There are several types of casts in fly fishing, the most common is the forward cast. The angler starts by stripping line off the reel with one hand while whipping the rod in a series of back a forth motions over the shoulder. The correct angle is 10 o’ clock to 2 o’ clock. The main objective is to load the rod with stored energy then transmit that energy to the fly line allowing the angler the acceptable amount of casting distance.
The goal is to present the fly lure in such a way that the line lands smoothly on the water’s surface and appears natural. Other casting techniques are false casting, used to cast a fly lure with out landing on the water, others are single and double haul cast, roll cast side, or curve cast and the tuck cast. If you’re considering fly fishing we highly recommend that you seek professional guidance by visiting your local fly fishing pro shop in selecting the rod, reel and fly lures as well as receiving lessons on casting.
Fishing Reel Features
In selecting the right reel for your style of fishing there are literally thousands of different reels on the market today to choose from. For the less experienced angler this can be somewhat confusing. Before we compare the features of fishing reels here are some pointers that will help you determine a list of requirements for the best type of reel to use. First, what kind of fish will you be catching? What is the average size, and angling technique? Will you be casting lures using live bait or trolling.
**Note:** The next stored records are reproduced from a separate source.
(* ===== verification/KeyedProcessCorrect.v ===== *)
(** * Correctness of the keyed process operator

    Timers: what is stored for a key is exactly what was registered and has not
    become due, and a watermark calls back every due timer once, in order.
    Recovery: an operator restored from a snapshot goes on as the original.
    Both rest on locality: a call for one key neither reads nor writes the
    state of another. *)

From S2P Require Import Prelude Record State Pebble Decimal Stateless Join JoinCorrect KeyedProcess.
From Stdlib Require Import Strings.Byte.

(** Namespaces the operator keeps for itself. *)
Definition reserved (name : bytes) : Prop := name = keyedProcessTimersNS ∨ name = keyedProcessWMNS.

(** A user function that leaves the reserved namespaces alone. *)
Inductive polite : kprog → Prop :=
| polite_return rs : polite (KReturn rs)
| polite_fail e : polite (KFail e)
| polite_get name k : ¬ reserved name → (∀ v, polite (k v)) → polite (KGet name k)
| polite_set name v k : ¬ reserved name → polite k → polite (KSet name v k)
| polite_clear name k : ¬ reserved name → polite k → polite (KClear name k)
| polite_timer ts k : polite k → polite (KTimer ts k)
| polite_watermark k : (∀ t, polite (k t)) → polite (KWatermark k).

(** A user function that returns without an error. *)
Inductive succeeds : kprog → Prop :=
| succ_return rs : succeeds (KReturn rs)
| succ_get name k : (∀ v, succeeds (k v)) → succeeds (KGet name k)
| succ_set name v k : succeeds k → succeeds (KSet name v k)
| succ_clear name k : succeeds k → succeeds (KClear name k)
| succ_timer ts k : succeeds k → succeeds (KTimer ts k)
| succ_watermark k : (∀ t, succeeds (k t)) → succeeds (KWatermark k).

#[export] Hint Constructors polite succeeds : weibo.

(** Whether timer [n] of key [k] is pending after an action: the last
    registration or removal decides. *)
Definition pends (k : bytes) (n : Z) (s : bool) (x : act) : bool :=
  match x with
  | ARegister k' n' => if decide ((k', n') = (k, n)) then true else s
  | ADue k' n' => if decide ((k', n') = (k, n)) then false else s
  | _ => s
  end.
Definition pending (k : bytes) (n : Z) (tr : list act) : bool := foldl (pends k n) false tr.

(** The callbacks and the removals of a key, the records sent. *)
Definition calls_of (k : bytes) (tr : list act) : list Z :=
  omap (λ x, match x with ACall k' n => if decide (k' = k) then Some n else None | _ => None end) tr.
Definition dues_of (k : bytes) (tr : list act) : list Z :=
  omap (λ x, match x with ADue k' n => if decide (k' = k) then Some n else None | _ => None end) tr.
Definition emitted (tr : list act) : list Record_ :=
  omap (λ x, match x with AEmit r => Some r | _ => None end) tr.

(** Actions of a user function: registrations for its key and records. *)
Definition user_act (key : bytes) (x : act) : Prop :=
  (∃ n, x = ARegister key n) ∨ (∃ r, x = AEmit r).

Lemma user_acts_calls key k a : Forall (user_act key) a → calls_of k a = [] ∧ dues_of k a = [].
Proof. induction 1 as [|x a [[n ->]|[r ->]] _ IH]; [done|exact IH..]. Qed.

Lemma pends_true k n s a : foldl (pends k n) s a = true → ARegister k n ∈ a ∨ (s = true ∧ n ∉ dues_of k a).
Proof.
  revert s. induction a as [|x a IH]; intros s Ha; [right; split; [done|apply not_elem_of_nil]|].
  cbn [foldl] in Ha. destruct (IH _ Ha) as [Hin|[Hs Hd]]; [left; by right|].
  destruct x as [r|k' n'|k' n'|k' n'|c sn]; cbn [pends] in Hs; try (by right).
  - destruct (decide _) as [[= -> ->]|]; [left; left|by right].
  - destruct (decide ((k', n') = (k, n))) as [|Hne]; [done|]. right. split; [done|].
    unfold dues_of. cbn [omap list_omap]. destruct (decide (k' = k)) as [->|]; [|done].
    rewrite not_elem_of_cons. split; [|done]. intros <-. by apply Hne.
Qed.

Section correct.
Context {TJ : TimerJSON} {B : Type} {SB : StateBackend B} {SL : StateBackendLaws B}.
Implicit Types (op : KeyedProcessOperator B) (b : B) (k key name : bytes) (n : Z) (a : list act).

(** ** Stored timers *)

Definition timers_of b k : list Z := unmarshalTimers (vs_Get b (timers_at k)).

(** The cell of a key holds the text of a non-empty sorted list, or nothing. *)
Definition timer_cell b k (T : list Z) : Prop :=
  vs_Get b (timers_at k) = match T with [] => None | _ => Some (marshalTimers T) end
  ∧ StronglySorted Z.lt T ∧ Forall in_i64 T.

Lemma timer_cell_of b k T : timer_cell b k T → timers_of b k = T.
Proof.
  unfold timers_of, timer_cell. intros (-> & _ & Hi). destruct T as [|n T]; [done|].
  cbn [unmarshalTimers]. pose proof (marshal_nonempty (n :: T)). pose proof (unmarshal_marshal _ Hi).
  by destruct (marshalTimers (n :: T)).
Qed.

Record kp_inv op : Prop := {
  ki_inv : sb_inv (kp_backend op);
  ki_cells k : ∃ T, timer_cell (kp_backend op) k T;
  ki_names name : name ∈ kp_names op → ¬ reserved name;
  ki_covered name k : ¬ reserved name → name ∉ kp_names op → vs_Get (kp_backend op) (mkHandle name k) = None
}.

Lemma kp_inv_cell op k : kp_inv op → timer_cell (kp_backend op) k (timers_of (kp_backend op) k).
Proof. intros Hi. destruct (ki_cells op Hi k) as [T HT]. by rewrite (timer_cell_of _ _ _ HT). Qed.

Lemma timers_sorted op k : kp_inv op → StronglySorted Z.lt (timers_of (kp_backend op) k).
Proof. intros Hi. by destruct (kp_inv_cell op k Hi) as (_ & ? & _). Qed.

Lemma sort_new (T : list Z) n : StronglySorted Z.lt T → n ∉ T → StronglySorted Z.lt (merge_sort Z.le (T ++ [n])).
Proof.
  intros HT Hn. assert (NoDup (merge_sort Z.le (T ++ [n]))) as Hnd.
  { rewrite merge_sort_Permutation. apply NoDup_app. split_and!; [|set_solver|apply NoDup_singleton].
    clear Hn. induction HT as [|x T HT IH Hx]; [constructor|]. constructor; [|done].
    intros Hin. rewrite Forall_forall in Hx. specialize (Hx _ Hin). lia. }
  pose proof (StronglySorted_merge_sort Z.le (T ++ [n])) as Hs. revert Hs Hnd.
  generalize (merge_sort Z.le (T ++ [n])) as l. clear. intros l Hs. induction Hs as [|x l Hs IH Hx]; [constructor|].
  intros [Hnin Hnd]%NoDup_cons. constructor; [auto|]. rewrite Forall_forall in *. intros y Hy. specialize (Hx y Hy).
  assert (x ≠ y) by (by intros ->). lia.
Qed.
(** The reduce case of [configuration] *)
Definition reduceConfig (path : bytes) (r : ReduceConfig) : list ValidationError :=
  if decide (rd_Function r = bs "count") then []
  else if decide (rd_Function r = bs "sum") then when (rd_Field r = []) (path ++ bs ".reduce.field") (bs "sum requires a field")
  else if decide (rd_Function r = []) then add (path ++ bs ".reduce.function") (bs "a function is required (count or sum)")
  else add (path ++ bs ".reduce.function") (bs "unsupported reduce function " ++ Quote (rd_Function r) ++ bs " (count or sum)").

(** One operator of [configuration]: the first block that is set. *)
Definition operatorConfig (path : bytes) (op : Operator) : list ValidationError :=
  match op_Filter op, op_SelectFields op, op_RenameFields op, op_SetFields op with
  | Some f, _, _, _ =>
      when (fc_Field f = []) (path ++ bs ".filter.field") (bs "a field is required")
      ++ when (fc_Operator f = []) (path ++ bs ".filter.operator") (bs "an operator is required")
  | _, Some l, _, _ => when (l = []) (path ++ bs ".selectFields.fields") (bs "at least one field is required")
  | _, _, Some l, _ => when (length l = 0%nat) (path ++ bs ".renameFields.renames") (bs "at least one rename is required")
  | _, _, _, Some l => when (length l = 0%nat) (path ++ bs ".setFields.sets") (bs "at least one set is required")
  | None, None, None, None =>
      match op_KeyBy op, op_Reduce op, op_Window op, op_Join op with
      | Some k, _, _, _ =>
          when (kb_Field k = []) (path ++ bs ".keyBy.field") (bs "a key field is required")
          ++ when (kb_Partitions k < 0) (path ++ bs ".keyBy.partitions") (bs "partitions must not be negative")
      | _, Some r, _, _ => reduceConfig path r
      | _, _, Some w, _ => windowConfig (path ++ bs ".window") w
      | _, _, _, Some j => joinConfig (path ++ bs ".join") j
      | None, None, None, None =>
          match op_Process op, op_Map op, op_FlatMap op with
          | Some r, _, _ => when (rf_Ref r = []) (path ++ bs ".process.ref") (bs "a function ref is required")
          | _, Some r, _ => when (rf_Ref r = []) (path ++ bs ".map.ref") (bs "a function ref is required")
          | _, _, Some r => when (rf_Ref r = []) (path ++ bs ".flatMap.ref") (bs "a function ref is required")
          | None, None, None => []
          end
      end
  end.

(** [configuration] *)
Definition configuration (wf : Workflow) : list ValidationError :=
  envConfig (wf_Env wf)
  ++ (if decide (so_Type (wf_Source wf) = []) then [] else sourceConfigAt (bs "source") (wf_Source wf))
  ++ concat (imap (λ i src, sourceConfigAt (indexed "sources" i ++ bs ".source") (ns_Source src)) (wf_Sources wf))
  ++ sinkConfig (bs "sink") (wf_Sink wf)
  ++ concat (imap (λ i op, operatorConfig (opPath i op) op) (wf_Pipeline wf)).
What pound test line is best suited for the fishing application. These answers will narrow down your search and aid in purchasing the proper reel. As a general guideline the lighter the line and smaller the game fish the best reel choice for the novice anglers and children is a spincast reel. For the more proficient caster using the same set-up a spinning reel is best. As the targeted species gets larger requiring heavier line and lures a conventional reel or bait caster will be the better choice.
For the best performance from your reel, the reel must be balanced with your rod. If you use a reel that weighs too much for the rod it will feel butt heavy. You will have problems casting and it will take away the sensitivity from the rod tip in feeling a fish strike. Conversely, a reel that is too light for a rod will make it feel tip heavy, by fishing for a length of time your wrist will tire by trying to hold the rod upward.
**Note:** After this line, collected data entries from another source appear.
Lemma compileStream_ok reg wf env : se_operators env = [] → compilable reg wf →
  ∃ env' os, compileStream env wf (Some reg) = Ok env' ∧ reads wf env' ∧ se_operators env' = os
    ∧ se_checkpoints env' = se_checkpoints env ∧ Forall2 (compiles_to reg) (stream_ops wf) os.
Proof.
  intros He [Hv Hr Hn Hs Hm]. unfold compileStream, reads, stream_ops, used_sources in *.
  destruct (wf_Sources wf) as [|s srcs].
  { rewrite Forall_singleton in Hs. destruct Hs as [s Es]. rewrite Es. cbn [rbind].
    destruct (applyOperators_ok reg _ (FromSource env s) Hv Hr) as (os & Hos & ->).
    exists (set_operators (FromSource env s) os), os. cbn. rewrite He. split_and!; eauto. }
  destruct Hm as (j & Hj & Hjl & Hjr); [done|]. destruct (wf_Pipeline wf) as [|first rest]; [done|].
  cbn [head mbind option_bind tail] in Hj |- *. rewrite Hj. rewrite Forall_cons in Hv. rewrite Forall_cons in Hr. destruct Hv as [Hv Hvs], Hr as [_ Hrs].
  rewrite Forall_fmap in Hs. destruct (compileNamed_ok _ ∅ Hs Hn) as (named & -> & Hnm). cbn [rbind].
  destruct (Hnm _ Hjl) as (l & ls & Hl & El & Cl & ->), (Hnm _ Hjr) as (r & rs & Hr & Er & Cr & ->).
  assert (valid_join j) as Hvj by (by apply (vo_join _ Hv)). rewrite JoinSources_ok by done.
  set (e := JoinSources _ _ _ _ _ _ _ _). destruct (applyOperators_ok reg rest e Hvs Hrs) as (os & Hos & ->).
  exists (set_operators e os), os. unfold e. cbn. rewrite He. split_and!; try done.
  exists j, first, l, r, ls, rs. split_and!; try done. rewrite El, Er. destruct Hvj as (_ & _ & _ & Hw). unfold duration in *.
  repeat case_decide; rewrite !Z.max_r by lia; done.
Qed.

Lemma router_compiled reg op o : compiles_to reg op o → router_ok (to_op o).
Proof.
  intros [] parts; cbn; try done. intros [= <-]. unfold or_default. by destruct (decide _); [|lia].
Qed.

(** The stages a plan runs between source and sink. *)
Definition plan_for (H : StageHooks) (os : list sop) : Prop :=
  ∃ mid, BuildPlan H true true (to_op <$> os) (op_label <$> os) = Ok (SourceStage :: mid ++ [SinkStage])
    ∧ Forall stage_ok mid ∧ concat (stage_ops <$> mid) = to_op <$> os.

Lemma plan_compiled reg H ops os : backends_ok H → Forall2 (compiles_to reg) ops os → plan_for H os.
Proof.
  intros Hb Hc. apply build_plan_ok; [done| |by rewrite !length_fmap]. apply Forall_fmap.
  induction Hc; constructor; [|done]. by eapply router_compiled.
Qed.

(** Exactly-once delivery was asked for. *)
Definition wants_exactly_once (wf : Workflow) : Prop := source_eo wf = true ∨ sk_Type (wf_Sink wf) = bs "txnKafka".

Lemma delivery_ok wf wf' : same_shape wf wf' → valid_workflow mkdirAll wf →
  deliveryGuarantee wf' = DeliverExactlyOnce ↔ wants_exactly_once wf.
Proof.
  intros Hs Hv. unfold deliveryGuarantee, wants_exactly_once, checkpoints_on.
  rewrite (sh_sink _ _ Hs), (sh_eo _ _ Hs), (sh_env _ _ Hs). fold (checkpoints_on wf).
  pose proof (vw_delivery _ _ Hv) as Hd. split.
  - destruct (source_eo wf); [by left|]. cbn. by destruct (checkpoints_on wf).
  - intros (-> & Ht & ->)%Hd. rewrite bool_decide_true by auto. done.
Qed.

(** C18: A valid workflow whose secrets, connectors and function references
    exist compiles: it reads the sources and writes the sink of the
    document, its operators stand one by one for the operators of the
    pipeline, a plan of all of them can be built, checkpoints go to the
    reported directory, and the delivery guarantee is exactly-once if and
    only if the document asks for it. *)
Theorem workflow_compiles Quote resolve base reg H wf wf' snk :
  valid_workflow mkdirAll wf → storage_ok → Forall (registered reg) (wf_Pipeline wf) → backends_ok H →
  resolveSecrets resolve wf = Ok wf' →
  Forall (λ s, ∃ o, CompileSource s = Ok o) (used_sources wf') →
  CompileSink scram buildTLS jsonSerializer (wf_Sink wf') = Ok snk →
  ∃ cw, CompileWorkflow scram buildTLS mkdirAll openStorage Join jsonSerializer Quote resolve base (Some reg) wf = inl (Ok cw)
    ∧ reads wf' (cw_Env cw) ∧ se_sink (cw_Env cw) = Some snk
    ∧ Forall2 (compiles_to reg) (stream_ops wf) (se_operators (cw_Env cw)) ∧ plan_for H (se_operators (cw_Env cw))
    ∧ se_checkpoints (cw_Env cw) = checkpoint_settings wf (cw_CheckpointDir cw)
    ∧ (cw_Delivery cw = DeliverExactlyOnce ↔ wants_exactly_once wf).
Proof.
  intros Hv Hst Hr Hb Hs Hsrc Hsnk. pose proof (resolveSecrets_keeps _ _ _ Hs) as Sh.
  unfold CompileWorkflow. rewrite (proj2 (Validate_nil Quote mkdirAll wf)) by done. rewrite Hs.
  destruct (CompileRuntime_ok wf base Hst) as (env & Er & Ho & Ec); [apply Hv|].
  rewrite (sh_name _ _ Sh), (sh_env _ _ Sh), Er. cbn [rbind].
  destruct (compileStream_ok reg wf' env Ho) as (env' & os & -> & Hreads & Eos & Eck & Hos).
  { pose proof (sh_sources _ _ Sh) as En. split; rewrite ?(sh_pipeline _ _ Sh), ?En; [apply Hv|done|apply Hv|done|].
    intros Hne. apply Hv. by rewrite <- (same_sources_nil _ _ Sh). }
  cbn [rbind]. rewrite Hsnk. eexists. split; [done|]. cbn. rewrite Eos. split_and!.
  - exact Hreads.
  - done.
  - unfold stream_ops in *. rewrite (sh_pipeline _ _ Sh) in Hos. pose proof (same_sources_nil _ _ Sh) as [E1 E2].
    destruct (wf_Sources wf), (wf_Sources wf'); try done; [by specialize (E2 eq_refl)|by specialize (E1 eq_refl)].
  - by eapply plan_compiled.
  - by rewrite Eck, Ec.
  - by apply delivery_ok.
Qed.
End compiled.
For a properly balanced outfit hold the rod with the reel attached on the fore grip (the handle above the reel) by using a few fingers, the rod should sway back and forth and stay somewhat horizontal not completely moving forward or backward, if not change reel sizes or rod length to achieve a balanced outfit.
Listed below are the features and components that make up fishing reels, many of them are universal and found on all types of reels, these descriptions will help you identify and understand the ideal reel for your angling needs.
The anti reverse function on fishing reels is so the handle does not turn backwards when the line is pulled from the reel as the drag is used. Spinning reels have an anti reverse on/off lever that will allow the angler the choice of engaging the drag or back reeling when fighting a fish. Most baitcasting reels today have anti reverse as a standard feature.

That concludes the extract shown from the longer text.